§ WHAT YOU SHOULD DO
Take the entries below and print only the lines from the one with "existsb (λ p, existsb" through the one with "(** [int((expected_end - expected_start)", exactly as they stand, both ends included.

□ □ □ □

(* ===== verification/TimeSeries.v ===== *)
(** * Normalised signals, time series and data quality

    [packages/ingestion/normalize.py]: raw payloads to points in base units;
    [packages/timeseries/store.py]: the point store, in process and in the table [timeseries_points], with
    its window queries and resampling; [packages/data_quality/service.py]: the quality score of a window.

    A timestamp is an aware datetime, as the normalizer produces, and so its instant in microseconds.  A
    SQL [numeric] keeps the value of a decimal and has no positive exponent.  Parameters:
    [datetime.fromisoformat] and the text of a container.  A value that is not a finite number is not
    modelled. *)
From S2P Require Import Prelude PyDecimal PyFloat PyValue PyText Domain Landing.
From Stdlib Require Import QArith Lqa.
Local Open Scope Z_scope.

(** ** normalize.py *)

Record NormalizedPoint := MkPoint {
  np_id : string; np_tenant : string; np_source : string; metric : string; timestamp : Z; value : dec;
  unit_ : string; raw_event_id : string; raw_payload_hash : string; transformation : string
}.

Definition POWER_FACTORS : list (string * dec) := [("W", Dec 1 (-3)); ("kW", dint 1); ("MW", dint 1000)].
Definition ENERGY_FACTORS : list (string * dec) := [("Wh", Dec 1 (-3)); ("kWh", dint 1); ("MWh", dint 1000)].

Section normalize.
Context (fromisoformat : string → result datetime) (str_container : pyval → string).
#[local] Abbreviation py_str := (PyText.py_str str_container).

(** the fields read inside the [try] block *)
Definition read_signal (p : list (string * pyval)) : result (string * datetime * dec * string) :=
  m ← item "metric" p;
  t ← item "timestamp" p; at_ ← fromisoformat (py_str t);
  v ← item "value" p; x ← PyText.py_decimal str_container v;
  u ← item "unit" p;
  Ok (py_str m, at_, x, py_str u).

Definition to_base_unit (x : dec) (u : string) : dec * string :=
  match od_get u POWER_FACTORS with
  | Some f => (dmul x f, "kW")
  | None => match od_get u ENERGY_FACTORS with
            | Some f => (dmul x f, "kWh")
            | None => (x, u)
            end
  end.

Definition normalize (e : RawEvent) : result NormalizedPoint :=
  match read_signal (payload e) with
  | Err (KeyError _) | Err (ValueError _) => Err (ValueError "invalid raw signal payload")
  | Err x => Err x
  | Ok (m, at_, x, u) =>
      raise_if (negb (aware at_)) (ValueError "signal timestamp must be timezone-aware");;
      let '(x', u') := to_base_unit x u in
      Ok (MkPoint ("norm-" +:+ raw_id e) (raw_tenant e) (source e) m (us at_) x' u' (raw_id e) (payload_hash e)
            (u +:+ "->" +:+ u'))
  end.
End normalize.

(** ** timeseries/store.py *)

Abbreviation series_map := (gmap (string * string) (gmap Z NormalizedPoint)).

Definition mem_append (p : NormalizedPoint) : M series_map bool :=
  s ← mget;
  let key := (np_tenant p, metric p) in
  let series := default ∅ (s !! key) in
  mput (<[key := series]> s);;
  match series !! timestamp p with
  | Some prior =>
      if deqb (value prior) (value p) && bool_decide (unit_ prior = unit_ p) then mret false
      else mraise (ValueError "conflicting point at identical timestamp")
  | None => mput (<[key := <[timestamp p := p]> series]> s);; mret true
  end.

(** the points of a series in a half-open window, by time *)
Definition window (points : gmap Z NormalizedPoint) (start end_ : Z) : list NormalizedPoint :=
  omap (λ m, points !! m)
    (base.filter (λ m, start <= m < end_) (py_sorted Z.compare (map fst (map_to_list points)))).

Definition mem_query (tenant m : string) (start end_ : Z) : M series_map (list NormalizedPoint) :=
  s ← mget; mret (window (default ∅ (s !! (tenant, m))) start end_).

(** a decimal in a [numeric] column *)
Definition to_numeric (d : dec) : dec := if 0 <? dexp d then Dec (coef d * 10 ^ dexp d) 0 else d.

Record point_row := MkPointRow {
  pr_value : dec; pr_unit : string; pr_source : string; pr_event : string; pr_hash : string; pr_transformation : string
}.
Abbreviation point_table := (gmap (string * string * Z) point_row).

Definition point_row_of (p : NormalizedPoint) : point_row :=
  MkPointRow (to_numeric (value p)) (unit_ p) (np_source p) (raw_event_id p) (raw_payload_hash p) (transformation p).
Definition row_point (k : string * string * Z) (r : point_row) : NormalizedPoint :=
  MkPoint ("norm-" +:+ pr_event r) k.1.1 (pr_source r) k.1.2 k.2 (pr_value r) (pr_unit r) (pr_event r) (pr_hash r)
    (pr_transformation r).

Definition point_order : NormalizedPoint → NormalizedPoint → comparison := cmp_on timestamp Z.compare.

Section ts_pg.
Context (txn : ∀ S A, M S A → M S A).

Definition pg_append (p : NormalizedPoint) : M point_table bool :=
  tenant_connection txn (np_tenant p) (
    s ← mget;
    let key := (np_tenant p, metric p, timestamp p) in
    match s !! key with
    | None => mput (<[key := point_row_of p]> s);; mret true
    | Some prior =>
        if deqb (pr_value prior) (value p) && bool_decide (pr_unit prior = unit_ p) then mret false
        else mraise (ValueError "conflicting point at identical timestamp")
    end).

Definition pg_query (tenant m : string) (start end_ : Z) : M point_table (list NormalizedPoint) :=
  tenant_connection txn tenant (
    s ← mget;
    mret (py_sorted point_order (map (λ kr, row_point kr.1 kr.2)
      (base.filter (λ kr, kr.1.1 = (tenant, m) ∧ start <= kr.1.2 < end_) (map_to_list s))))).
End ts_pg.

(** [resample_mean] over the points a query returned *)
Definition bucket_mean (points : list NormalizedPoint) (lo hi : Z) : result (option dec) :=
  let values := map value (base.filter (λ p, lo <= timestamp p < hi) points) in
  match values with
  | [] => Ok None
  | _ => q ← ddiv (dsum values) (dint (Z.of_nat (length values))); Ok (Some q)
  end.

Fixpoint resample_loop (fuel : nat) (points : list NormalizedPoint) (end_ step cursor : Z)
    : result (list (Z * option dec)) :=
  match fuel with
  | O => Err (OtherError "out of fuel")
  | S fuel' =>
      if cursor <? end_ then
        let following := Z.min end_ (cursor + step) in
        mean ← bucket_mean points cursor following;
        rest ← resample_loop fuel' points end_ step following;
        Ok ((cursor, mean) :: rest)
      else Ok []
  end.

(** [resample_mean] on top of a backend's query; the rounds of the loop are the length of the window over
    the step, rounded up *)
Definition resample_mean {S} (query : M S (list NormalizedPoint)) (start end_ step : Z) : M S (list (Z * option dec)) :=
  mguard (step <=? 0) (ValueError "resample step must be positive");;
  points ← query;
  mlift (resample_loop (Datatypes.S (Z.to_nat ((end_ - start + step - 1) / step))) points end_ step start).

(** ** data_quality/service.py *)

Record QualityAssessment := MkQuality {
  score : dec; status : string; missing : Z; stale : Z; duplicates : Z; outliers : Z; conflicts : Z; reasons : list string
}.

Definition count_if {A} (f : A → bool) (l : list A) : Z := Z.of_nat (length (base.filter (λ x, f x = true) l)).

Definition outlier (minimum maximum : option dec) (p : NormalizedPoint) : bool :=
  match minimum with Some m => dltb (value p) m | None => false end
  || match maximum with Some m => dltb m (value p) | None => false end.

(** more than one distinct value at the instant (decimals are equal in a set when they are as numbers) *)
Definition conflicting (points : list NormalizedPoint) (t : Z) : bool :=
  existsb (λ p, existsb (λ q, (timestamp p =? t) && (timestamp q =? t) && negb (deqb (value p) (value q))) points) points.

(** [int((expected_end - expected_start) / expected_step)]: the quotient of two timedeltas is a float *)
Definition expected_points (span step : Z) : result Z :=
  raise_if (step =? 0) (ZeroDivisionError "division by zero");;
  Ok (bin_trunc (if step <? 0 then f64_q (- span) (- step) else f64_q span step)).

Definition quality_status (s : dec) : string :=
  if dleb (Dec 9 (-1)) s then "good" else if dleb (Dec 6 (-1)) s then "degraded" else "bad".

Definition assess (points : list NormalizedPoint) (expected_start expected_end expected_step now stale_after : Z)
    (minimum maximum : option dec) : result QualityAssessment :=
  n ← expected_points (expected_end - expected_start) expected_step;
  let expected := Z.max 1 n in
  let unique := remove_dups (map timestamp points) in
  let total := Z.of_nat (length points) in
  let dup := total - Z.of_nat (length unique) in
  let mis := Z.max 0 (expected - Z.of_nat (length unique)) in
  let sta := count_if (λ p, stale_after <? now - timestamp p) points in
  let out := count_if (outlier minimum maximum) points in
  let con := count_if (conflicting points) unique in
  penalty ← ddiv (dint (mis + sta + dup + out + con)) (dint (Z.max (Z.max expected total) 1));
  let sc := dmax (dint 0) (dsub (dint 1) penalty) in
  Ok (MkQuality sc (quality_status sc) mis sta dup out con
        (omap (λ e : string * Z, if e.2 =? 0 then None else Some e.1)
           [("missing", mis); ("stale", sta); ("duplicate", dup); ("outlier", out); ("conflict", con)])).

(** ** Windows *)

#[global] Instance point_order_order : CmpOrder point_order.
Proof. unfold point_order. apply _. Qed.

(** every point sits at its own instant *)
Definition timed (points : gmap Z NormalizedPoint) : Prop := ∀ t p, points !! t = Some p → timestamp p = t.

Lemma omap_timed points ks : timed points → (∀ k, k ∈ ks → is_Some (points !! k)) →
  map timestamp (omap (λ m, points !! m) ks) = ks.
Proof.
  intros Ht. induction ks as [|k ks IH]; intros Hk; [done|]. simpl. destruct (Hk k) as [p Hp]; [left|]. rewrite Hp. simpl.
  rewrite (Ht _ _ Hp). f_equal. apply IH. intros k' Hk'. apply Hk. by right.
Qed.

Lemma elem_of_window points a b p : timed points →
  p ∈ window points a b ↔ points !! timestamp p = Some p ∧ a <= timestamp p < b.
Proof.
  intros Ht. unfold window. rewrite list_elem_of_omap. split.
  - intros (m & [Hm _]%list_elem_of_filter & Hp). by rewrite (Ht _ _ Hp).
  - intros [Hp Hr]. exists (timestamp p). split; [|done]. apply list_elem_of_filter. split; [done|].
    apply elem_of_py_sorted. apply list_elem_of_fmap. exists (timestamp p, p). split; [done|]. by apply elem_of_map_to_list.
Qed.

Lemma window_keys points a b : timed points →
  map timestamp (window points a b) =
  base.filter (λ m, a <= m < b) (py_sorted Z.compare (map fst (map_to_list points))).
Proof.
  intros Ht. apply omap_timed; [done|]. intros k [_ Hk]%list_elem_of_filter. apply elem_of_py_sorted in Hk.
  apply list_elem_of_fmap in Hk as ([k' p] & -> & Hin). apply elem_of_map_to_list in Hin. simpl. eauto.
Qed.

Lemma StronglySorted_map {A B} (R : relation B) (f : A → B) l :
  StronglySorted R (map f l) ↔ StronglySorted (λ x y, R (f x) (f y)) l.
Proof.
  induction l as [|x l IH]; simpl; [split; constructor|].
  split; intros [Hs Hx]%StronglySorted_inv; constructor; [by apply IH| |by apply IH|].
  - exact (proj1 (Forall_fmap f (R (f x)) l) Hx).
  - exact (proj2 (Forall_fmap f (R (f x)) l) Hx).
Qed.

□ □ □ □

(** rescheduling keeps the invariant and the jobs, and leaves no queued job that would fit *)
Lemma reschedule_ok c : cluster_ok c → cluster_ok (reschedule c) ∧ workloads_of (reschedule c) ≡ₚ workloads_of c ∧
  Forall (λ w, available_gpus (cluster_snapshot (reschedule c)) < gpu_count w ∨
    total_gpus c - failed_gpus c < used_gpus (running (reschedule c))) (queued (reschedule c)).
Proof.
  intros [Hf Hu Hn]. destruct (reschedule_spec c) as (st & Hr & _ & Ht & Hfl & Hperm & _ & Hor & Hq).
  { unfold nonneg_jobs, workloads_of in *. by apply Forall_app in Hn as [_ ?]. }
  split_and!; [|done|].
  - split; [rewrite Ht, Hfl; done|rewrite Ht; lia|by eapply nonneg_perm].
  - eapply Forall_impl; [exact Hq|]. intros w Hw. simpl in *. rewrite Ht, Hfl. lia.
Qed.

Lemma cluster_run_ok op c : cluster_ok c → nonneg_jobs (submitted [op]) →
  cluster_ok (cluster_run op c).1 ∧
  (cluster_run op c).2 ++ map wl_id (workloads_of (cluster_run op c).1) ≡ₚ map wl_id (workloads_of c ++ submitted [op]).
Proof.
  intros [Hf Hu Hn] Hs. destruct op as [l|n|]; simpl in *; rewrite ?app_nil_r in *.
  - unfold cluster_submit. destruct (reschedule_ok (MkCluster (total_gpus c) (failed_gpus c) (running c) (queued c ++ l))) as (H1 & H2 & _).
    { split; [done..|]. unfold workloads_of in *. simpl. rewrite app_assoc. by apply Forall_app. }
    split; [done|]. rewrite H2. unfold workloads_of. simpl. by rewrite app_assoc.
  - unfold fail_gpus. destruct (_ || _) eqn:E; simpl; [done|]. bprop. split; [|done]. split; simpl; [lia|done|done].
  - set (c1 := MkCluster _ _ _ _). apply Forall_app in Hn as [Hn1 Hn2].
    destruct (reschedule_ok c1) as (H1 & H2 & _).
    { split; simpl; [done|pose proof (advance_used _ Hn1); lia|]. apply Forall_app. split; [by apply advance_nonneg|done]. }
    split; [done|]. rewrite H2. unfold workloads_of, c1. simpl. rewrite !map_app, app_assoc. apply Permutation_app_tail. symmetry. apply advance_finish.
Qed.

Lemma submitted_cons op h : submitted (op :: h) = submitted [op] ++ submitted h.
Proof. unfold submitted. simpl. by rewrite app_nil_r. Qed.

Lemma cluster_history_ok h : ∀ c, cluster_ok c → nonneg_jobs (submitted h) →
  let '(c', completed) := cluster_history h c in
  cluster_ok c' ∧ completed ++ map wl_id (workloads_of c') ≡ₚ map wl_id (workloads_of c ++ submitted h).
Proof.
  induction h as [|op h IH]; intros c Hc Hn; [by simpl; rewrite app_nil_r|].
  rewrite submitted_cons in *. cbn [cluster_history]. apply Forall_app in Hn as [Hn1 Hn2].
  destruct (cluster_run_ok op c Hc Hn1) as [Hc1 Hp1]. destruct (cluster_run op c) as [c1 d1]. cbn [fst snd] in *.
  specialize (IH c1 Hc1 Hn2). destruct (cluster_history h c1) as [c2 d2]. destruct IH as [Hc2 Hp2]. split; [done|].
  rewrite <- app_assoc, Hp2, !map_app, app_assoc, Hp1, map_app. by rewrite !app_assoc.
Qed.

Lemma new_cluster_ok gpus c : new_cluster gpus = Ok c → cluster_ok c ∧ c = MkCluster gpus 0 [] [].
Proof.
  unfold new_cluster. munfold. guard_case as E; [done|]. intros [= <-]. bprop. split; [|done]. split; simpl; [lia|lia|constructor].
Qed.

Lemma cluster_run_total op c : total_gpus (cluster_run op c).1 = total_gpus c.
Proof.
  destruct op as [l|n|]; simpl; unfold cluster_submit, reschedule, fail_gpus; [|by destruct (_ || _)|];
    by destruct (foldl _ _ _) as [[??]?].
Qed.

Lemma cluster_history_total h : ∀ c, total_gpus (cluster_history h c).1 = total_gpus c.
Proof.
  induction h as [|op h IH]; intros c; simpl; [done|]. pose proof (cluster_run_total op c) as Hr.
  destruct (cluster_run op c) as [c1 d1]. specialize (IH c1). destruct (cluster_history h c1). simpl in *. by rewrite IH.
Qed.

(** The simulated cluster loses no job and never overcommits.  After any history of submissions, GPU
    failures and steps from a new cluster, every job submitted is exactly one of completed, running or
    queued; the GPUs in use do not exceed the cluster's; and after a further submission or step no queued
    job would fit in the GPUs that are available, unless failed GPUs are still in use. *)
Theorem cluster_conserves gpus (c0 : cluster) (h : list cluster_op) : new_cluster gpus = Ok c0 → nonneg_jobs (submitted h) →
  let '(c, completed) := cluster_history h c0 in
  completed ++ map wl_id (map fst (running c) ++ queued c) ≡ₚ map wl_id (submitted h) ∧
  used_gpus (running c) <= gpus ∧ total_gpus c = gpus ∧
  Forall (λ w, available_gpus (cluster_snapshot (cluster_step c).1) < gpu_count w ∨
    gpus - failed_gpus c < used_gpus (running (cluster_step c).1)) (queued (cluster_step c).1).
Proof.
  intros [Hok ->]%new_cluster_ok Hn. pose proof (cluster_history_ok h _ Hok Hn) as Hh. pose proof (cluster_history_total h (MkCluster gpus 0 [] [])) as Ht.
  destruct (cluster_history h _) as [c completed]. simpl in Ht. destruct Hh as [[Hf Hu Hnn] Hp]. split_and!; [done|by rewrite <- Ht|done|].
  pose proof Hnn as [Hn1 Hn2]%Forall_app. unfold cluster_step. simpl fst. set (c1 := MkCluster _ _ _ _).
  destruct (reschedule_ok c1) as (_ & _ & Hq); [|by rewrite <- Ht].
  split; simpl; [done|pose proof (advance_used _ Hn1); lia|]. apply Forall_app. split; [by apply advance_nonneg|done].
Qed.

□ □ □ □

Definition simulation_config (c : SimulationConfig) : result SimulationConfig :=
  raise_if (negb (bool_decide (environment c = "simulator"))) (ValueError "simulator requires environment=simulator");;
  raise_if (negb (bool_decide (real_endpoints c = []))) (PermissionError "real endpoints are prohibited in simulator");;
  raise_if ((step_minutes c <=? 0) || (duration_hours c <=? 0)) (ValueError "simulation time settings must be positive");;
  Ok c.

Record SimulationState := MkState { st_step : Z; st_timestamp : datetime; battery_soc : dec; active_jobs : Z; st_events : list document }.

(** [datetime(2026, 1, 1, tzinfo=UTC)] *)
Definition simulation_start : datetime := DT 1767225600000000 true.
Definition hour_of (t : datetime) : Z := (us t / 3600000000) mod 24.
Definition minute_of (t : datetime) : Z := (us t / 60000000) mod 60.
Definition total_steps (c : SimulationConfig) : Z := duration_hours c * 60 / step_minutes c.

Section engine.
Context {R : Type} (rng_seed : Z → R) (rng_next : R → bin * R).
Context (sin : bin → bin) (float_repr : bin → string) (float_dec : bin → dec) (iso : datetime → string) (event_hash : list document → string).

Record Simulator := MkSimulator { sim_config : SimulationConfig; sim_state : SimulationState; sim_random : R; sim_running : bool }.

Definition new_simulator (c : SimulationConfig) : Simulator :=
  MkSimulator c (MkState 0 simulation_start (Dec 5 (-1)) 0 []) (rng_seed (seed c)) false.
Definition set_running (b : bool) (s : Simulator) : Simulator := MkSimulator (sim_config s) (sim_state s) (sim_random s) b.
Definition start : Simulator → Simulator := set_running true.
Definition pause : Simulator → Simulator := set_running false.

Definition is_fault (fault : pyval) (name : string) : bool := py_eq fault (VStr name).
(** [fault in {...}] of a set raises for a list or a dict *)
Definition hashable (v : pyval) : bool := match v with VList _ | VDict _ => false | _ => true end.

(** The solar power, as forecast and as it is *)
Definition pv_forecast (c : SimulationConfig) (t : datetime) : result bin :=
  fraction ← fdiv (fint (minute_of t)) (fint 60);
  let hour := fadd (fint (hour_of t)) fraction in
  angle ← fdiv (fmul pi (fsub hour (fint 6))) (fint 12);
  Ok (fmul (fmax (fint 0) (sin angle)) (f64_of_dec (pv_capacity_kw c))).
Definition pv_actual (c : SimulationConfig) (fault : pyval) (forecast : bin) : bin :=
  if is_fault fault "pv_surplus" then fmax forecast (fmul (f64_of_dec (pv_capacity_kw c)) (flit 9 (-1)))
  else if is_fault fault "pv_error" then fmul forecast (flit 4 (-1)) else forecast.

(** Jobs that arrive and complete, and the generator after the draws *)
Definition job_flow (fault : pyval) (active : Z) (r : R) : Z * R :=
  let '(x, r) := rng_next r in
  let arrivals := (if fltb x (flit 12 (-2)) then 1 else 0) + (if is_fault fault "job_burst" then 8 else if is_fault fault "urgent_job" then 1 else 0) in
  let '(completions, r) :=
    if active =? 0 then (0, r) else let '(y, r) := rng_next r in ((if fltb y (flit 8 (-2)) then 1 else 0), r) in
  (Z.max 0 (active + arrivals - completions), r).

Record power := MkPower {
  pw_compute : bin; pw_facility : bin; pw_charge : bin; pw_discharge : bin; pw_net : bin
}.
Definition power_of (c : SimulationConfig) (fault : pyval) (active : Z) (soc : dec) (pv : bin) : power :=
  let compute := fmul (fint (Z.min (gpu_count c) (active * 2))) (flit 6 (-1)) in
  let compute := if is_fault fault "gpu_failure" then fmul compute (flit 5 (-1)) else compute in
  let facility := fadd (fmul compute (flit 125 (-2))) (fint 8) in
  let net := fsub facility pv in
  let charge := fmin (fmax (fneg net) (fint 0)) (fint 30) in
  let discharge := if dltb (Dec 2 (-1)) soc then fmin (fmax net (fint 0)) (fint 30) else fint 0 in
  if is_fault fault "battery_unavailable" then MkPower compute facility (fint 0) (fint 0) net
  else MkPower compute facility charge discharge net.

□ □ □ □

§ REPLY
  existsb (λ p, existsb (λ q, (timestamp p =? t) && (timestamp q =? t) && negb (deqb (value p) (value q))) points) points.

(** [int((expected_end - expected_start) / expected_step)]: the quotient of two timedeltas is a float *)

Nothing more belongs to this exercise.